While this first application is being debugged (e.g., GPU threads hit a breakpoint and the application’s state is under investigation), another process of the same or a different user can freely utilize another sub-device and/or GPU, e.g. sub-device 1 of GPU 0 (note the change in the affinity mask compared to the previous example):

$ ZE_AFFINITY_MASK=0.1 gdb-oneapi array-transform
...
(gdb) run gpu
...

As long as the applications use different sub-devices, simultaneous debugging works.

As an alternative to using the ZE_AFFINITY_MASK above, the applications may also select GPUs and sub-devices programmatically.
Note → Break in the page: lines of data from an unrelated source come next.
(* ===== verification/Gossip.v ===== *)
(** * Rumor mongering, anti-entropy and routing (package gossiper)

    gossiper.go, rumorMongering.go, antiEntropy.go, DSDV.go, helpers.go, UIfunctions.go and
    printing.go.  A listening routine handles one message at a time; a handler is a
    function from the state of the gossiper and the message to the new state and the list
    of its effects (packets sent, goroutines started).  [log.Fatal] and panics end the
    process.  Printing is modelled by the evaluation of its arguments. *)
From S2P Require Import Prelude Dto Containers.

Definition defaultHopLimit : Z := 10.

(** The fields of the gossiper that these files use. *)
Record Gossiper := mkGossiper {
  gs_address : string;
  gs_name : string;
  UseSimple : bool;
  peers : SafeStringArray;
  seqIDCounter : SafeCounter;
  statusChanMap : SafeChanMap;
  quitChanMap : QuitChanMap;
  msgMap : SafeMessagesMap;
  latestMessages : SafeMessageArray;
  origins : SafeStringArray;
  routingTable : SafeRoutingTable;
  matchesGUImap : SafeHashFilenamePairArray
}.

(** What a handler does besides changing the state. *)
Inductive action :=
  | Send (packet : GossipPacket) (addr : string)          (* g.sendUDP *)
  | GoRumorMonger (packet : GossipPacket) (except : string)
  | GoPeerStatusListen (peer : string) (c : nat)
  | SendStatus (c : nat) (sp : option StatusPacket).       (* c <- pap.Packet.Status *)

Definition NewGossiper (address name : string) (members : list string) (simple : bool) : Gossiper :=
  mkGossiper address name simple (NewSafeStringArray members) NewSafeCounter NewSafeChanMap
    NewQuitChanMap NewSafeMessagesMap NewSafeMessageArray (NewSafeStringArray [])
    NewSafeRoutingTable NewSafeHashFilenamePairArray.

Definition set_peers (g : Gossiper) (v : SafeStringArray) : Gossiper :=
  mkGossiper (gs_address g) (gs_name g) (UseSimple g) v (seqIDCounter g) (statusChanMap g)
    (quitChanMap g) (msgMap g) (latestMessages g) (origins g) (routingTable g) (matchesGUImap g).
Definition set_counter (g : Gossiper) (v : SafeCounter) : Gossiper :=
  mkGossiper (gs_address g) (gs_name g) (UseSimple g) (peers g) v (statusChanMap g)
    (quitChanMap g) (msgMap g) (latestMessages g) (origins g) (routingTable g) (matchesGUImap g).
Definition set_statusChanMap (g : Gossiper) (v : SafeChanMap) : Gossiper :=
  mkGossiper (gs_address g) (gs_name g) (UseSimple g) (peers g) (seqIDCounter g) v
    (quitChanMap g) (msgMap g) (latestMessages g) (origins g) (routingTable g) (matchesGUImap g).
Definition set_quitChanMap (g : Gossiper) (v : QuitChanMap) : Gossiper :=
  mkGossiper (gs_address g) (gs_name g) (UseSimple g) (peers g) (seqIDCounter g) (statusChanMap g)
    v (msgMap g) (latestMessages g) (origins g) (routingTable g) (matchesGUImap g).
Definition set_msgMap (g : Gossiper) (v : SafeMessagesMap) : Gossiper :=
  mkGossiper (gs_address g) (gs_name g) (UseSimple g) (peers g) (seqIDCounter g) (statusChanMap g)
    (quitChanMap g) v (latestMessages g) (origins g) (routingTable g) (matchesGUImap g).
Definition set_latest (g : Gossiper) (v : SafeMessageArray) : Gossiper :=
  mkGossiper (gs_address g) (gs_name g) (UseSimple g) (peers g) (seqIDCounter g) (statusChanMap g)
    (quitChanMap g) (msgMap g) v (origins g) (routingTable g) (matchesGUImap g).
Definition set_routes (g : Gossiper) (o : SafeStringArray) (v : SafeRoutingTable) : Gossiper :=
  mkGossiper (gs_address g) (gs_name g) (UseSimple g) (peers g) (seqIDCounter g) (statusChanMap g)
    (quitChanMap g) (msgMap g) (latestMessages g) o v (matchesGUImap g).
Scenario 3: Multiple Applications Use the Same Sub-Device

A restriction to multi-device debugging occurs when different applications utilize the same sub-device. In this case, the kernel submitted by the application under debug occupies the entire sub-device during the debug session, until the kernel finishes. No other kernels can be run on the same sub-device while a kernel is being debugged. Hence, other applications submitting kernels to that sub-device may appear to be waiting indefinitely.

When debugging an MPI application it is recommended to assign at most one rank to a sub-device. Assigning more than one rank to a sub-device will serialize the ranks, resulting in pausing those ranks that are waiting in the queue during an interactive debug session.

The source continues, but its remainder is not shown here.